DIRECTIONS FOR THIS TASK:
In the listing below, print exactly the lines between the line holding "sug_ChannelID : Z;" and the line holding "sugg (Manual p) (runsUntil p).", inclusive, and no more.

AVAILABLE DATA:
Lemma exchange_sort_spec n i l :
  (i + n = length l)%nat -> newest_first i l ->
  exchange_sort n i l ≡ₚ l /\ newest_first (length l) (exchange_sort n i l).
Proof.
  revert i l. induction n as [| n IH]; intros i l Hlen Hn; cbn [exchange_sort].
  { split; [done |]. by replace (length l) with i by lia. }
  destruct (exchange_row_spec (length l - S i) i (S i) l) as [Hp Hs]; [lia | lia | done | lia |].
  destruct (IH (S i) (exchange_row (length l - S i) i (S i) l)) as [Hp' Hs'];
    [rewrite (Permutation_length Hp); lia | done |].
  split; [by rewrite Hp' |]. by rewrite (Permutation_length Hp) in Hs'.
Qed.
End keep.

(** Keeping the last [n] keeps the last [n]: a pass that keeps its last
    recordings removes all of the show's whole recordings but [n] (one at
    least), none of those removed began after one that stays, and the pieces,
    the running ones and those kept for ever are neither counted nor removed. *)
Theorem keep_last `{Unicode} (pass : Pas.Pass) (recs : list Rec.Recording)
    (Hmode : bytes_equal (ToLower (TrimSpace (Pas.KeepMode pass))) (lit "last") = true) :
  exists kept victims, keep_mine pass recs ≡ₚ kept ++ victims /\
    KeepVictims pass recs = map Rec.ID victims /\
    zlen kept = Z.min (Z.max 1 (Pas.KeepCount pass)) (zlen (keep_mine pass recs)) /\
    (forall k v, k ∈ kept -> v ∈ victims -> Rec.StartedAt v <= Rec.StartedAt k) /\
    (forall v, v ∈ victims -> v ∈ recs /\ sameShow pass v = true /\ Rec.Keep v = false /\
       Incomplete v = false /\ bytes_equal (Rec.Status v) (lit "recording") = false).
Proof.
  set (mine := keep_mine pass recs).
  assert (forall v, v ∈ mine -> v ∈ recs /\ sameShow pass v = true /\ Rec.Keep v = false /\
       Incomplete v = false /\ bytes_equal (Rec.Status v) (lit "recording") = false) as Hmine.
  { intros v [Hv Hf]%list_elem_of_In%filter_In. rewrite list_elem_of_In. split; [done |].
    apply negb_true_iff, orb_false_iff in Hf as [Hf ?%negb_false_iff].
    by apply orb_false_iff in Hf as [[? ?]%orb_false_iff ?]. }
  assert (bytes_equal (ToLower (TrimSpace (Pas.KeepMode pass))) (lit "unwatched") = false) as Hu.
  { unfold bytes_equal in *. apply bool_decide_eq_true in Hmode. rewrite Hmode. reflexivity. }
  unfold KeepVictims. fold mine. rewrite Hu, Hmode.
  set (n := if Pas.KeepCount pass <? 1 then 1 else Pas.KeepCount pass).
  assert (n = Z.max 1 (Pas.KeepCount pass)) as <- by (unfold n; destruct (_ <? 1) eqn:?; lia).
  assert (1 <= n) as Hn by (unfold n; destruct (_ <? 1) eqn:?; lia).
  destruct (exchange_sort_spec (length mine) 0 mine) as [Hp Hs]; [lia | intros ? ?; lia |].
  set (l := exchange_sort (length mine) 0 mine) in *.
  destruct (zlen mine <=? n) eqn:El.
  { exists mine, []. rewrite app_nil_r. split_and!; [done | done | lia | set_solver | set_solver]. }
  exists (take (Z.to_nat n) l), (drop (Z.to_nat n) l). rewrite take_drop. split; [done |]. split; [done |].
  assert (length l = length mine) as Hlen by (by rewrite Hp). unfold zlen in *. rewrite length_take.
  split; [lia |]. split.
  - intros k v Hk Hv. apply list_elem_of_lookup in Hk as [a Ha]. apply lookup_take_Some in Ha as [Ha Hlt].
    apply list_elem_of_lookup in Hv as [b Hb]. rewrite lookup_drop in Hb.
    eapply (Hs a (Z.to_nat n + b)%nat); [| lia | done..]. apply lookup_lt_Some in Ha. lia.
  - intros v Hv. apply Hmine. rewrite <- Hp. rewrite <- (take_drop (Z.to_nat n) l). set_solver.
Qed.
(* ===== verification/DvrPlan.v ===== *)
(** The recorder's plan: which airings the passes record, and who gets a tuner
    ([server/internal/dvr/plan.go], [conflict.go], [rules.go]'s [ApplyLibrary],
    and [Mentions] of [sports/match.go]).

    A Go map is iterated in any order: [iter] is that order, an argument, which
    may depend on the state at each loop. *)
From S2P Require Import Prelude GoText Dvr.
From stdpp Require Import fin_maps gmap sorting.
Local Open Scope Z_scope.
Local Open Scope go_scope.

(** ** Planned airings *)

Record Suggestion := mkSuggestion {
  sug_ChannelID : Z; GuideNumber : list Z; sug_Title : list Z; sug_Start : Z; sug_End : Z }.

Record Planned := mkPlanned {
  PassID : Z; Airing : Air.Airing; Priority : Z; PadBefore : Z; PadAfter : Z;
  Conflict : bool; Skipped : bool; Reason : list Z; Sugg : option Suggestion;
  Manual : bool; runsUntil : Z;
}.

Definition set_skip (conflict : bool) (reason : list Z) (sugg : option Suggestion) (p : Planned) : Planned :=
  mkPlanned (PassID p) (Airing p) (Priority p) (PadBefore p) (PadAfter p) conflict true reason
    sugg (Manual p) (runsUntil p).
Definition set_runsUntil (p : Planned) (t : Z) : Planned :=
  mkPlanned (PassID p) (Airing p) (Priority p) (PadBefore p) (PadAfter p) (Conflict p) (Skipped p)
    (Reason p) (Sugg p) (Manual p) t.
Definition set_sugg (p : Planned) (s : Suggestion) : Planned :=
  mkPlanned (PassID p) (Airing p) (Priority p) (PadBefore p) (PadAfter p) (Conflict p) (Skipped p)
    (Reason p) (Some s) (Manual p) (runsUntil p).

Section plan.
Context `{Unicode, Zone}.

Definition tunerSpan (p : Planned) : Z * Z :=
  let start := Air.Start (Airing p) - dur (PadBefore p) Minute in
  let end_ := Air.End_ (Airing p) + int64 (dur (PadAfter p) Minute + SportsTail (Airing p)) in
  (start, if end_ <? runsUntil p then runsUntil p else end_).
(* ===== verification/DvrConflict.v ===== *)
(** Conflicts between tuners and what is offered for them,
    [server/internal/dvr/conflict.go]: whether spans fit on the tuners, a later
    airing of a skipped show, the passes that record it instead, and the
    warning before live viewing that a recording would stop. *)
From S2P Require Import Prelude GoText Dvr DvrPlan.
From stdpp Require Import fin_maps gmap sorting.
Local Open Scope Z_scope.
Local Open Scope go_scope.

(** ** Spans on the tuners *)

Record span := mkSpan { sp_start : Z; sp_end : Z; channel : Z }.

Definition lasts (s : Z * Z) : bool := fst s <? snd s.
Definition span_of (s : span) : Z * Z := (sp_start s, sp_end s).
Definition over_events (spans : list span) : list event :=
  sort_by before
    (concat (imap (fun i s => if lasts (span_of s) then item_events i (span_of s) else []) spans)).

(** An event carries its span's channel; it is looked up here by its index. *)
Fixpoint over_loop (spans : list span) (n : Z) (events : list event) (active : gmap nat Z) : res bool :=
  match events with
  | [] => Ok false
  | ev :: events =>
      if negb (is_start ev) then over_loop spans n events (delete (index ev) active)
      else
        let! s := idx spans (Z.of_nat (index ev)) in
        let active := <[index ev := channel s]> active in
        if n <? uniqueChannels active then Ok true else over_loop spans n events active
  end.
Definition overflows (spans : list span) (tunerCount : Z) : res bool :=
  over_loop spans (tuners tunerCount) (over_events spans) ∅.

(** ** Suggestions *)

Section conflict.
Context `{Unicode, Zone}.

Definition sameShowing (a b : Air.Airing) : bool :=
  if ((0 <? Air.ID a) && (Air.ID a =? Air.ID b))%bool then true
  else ((Air.ChannelID a =? Air.ChannelID b) && negb (IsZero (Air.Start a))
        && (Air.Start a =? Air.Start b))%bool.

Definition item_span (p : Planned) : span :=
  mkSpan (fst (tunerSpan p)) (snd (tunerSpan p)) (Air.ChannelID (Airing p)).
Definition beside (items : list Planned) (air : Air.Airing) : list Planned :=
  List.filter (fun p => negb (Skipped p || sameShowing (Airing p) air))%bool items.
Definition fitsBeside (items : list Planned) (cand : Planned) (tunerCount : Z) : res bool :=
  let air := Airing cand in
  if existsb (fun p => negb (Skipped p) && sameShowing (Airing p) air)%bool items then Ok true
  else
    let! o := overflows (map item_span (beside items air) ++ [item_span cand]) tunerCount in
    Ok (negb o).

OUTPUT OF THE TASK:
  sug_ChannelID : Z; GuideNumber : list Z; sug_Title : list Z; sug_Start : Z; sug_End : Z }.

Record Planned := mkPlanned {
  PassID : Z; Airing : Air.Airing; Priority : Z; PadBefore : Z; PadAfter : Z;
  Conflict : bool; Skipped : bool; Reason : list Z; Sugg : option Suggestion;
  Manual : bool; runsUntil : Z;
}.

Definition set_skip (conflict : bool) (reason : list Z) (sugg : option Suggestion) (p : Planned) : Planned :=
  mkPlanned (PassID p) (Airing p) (Priority p) (PadBefore p) (PadAfter p) conflict true reason
    sugg (Manual p) (runsUntil p).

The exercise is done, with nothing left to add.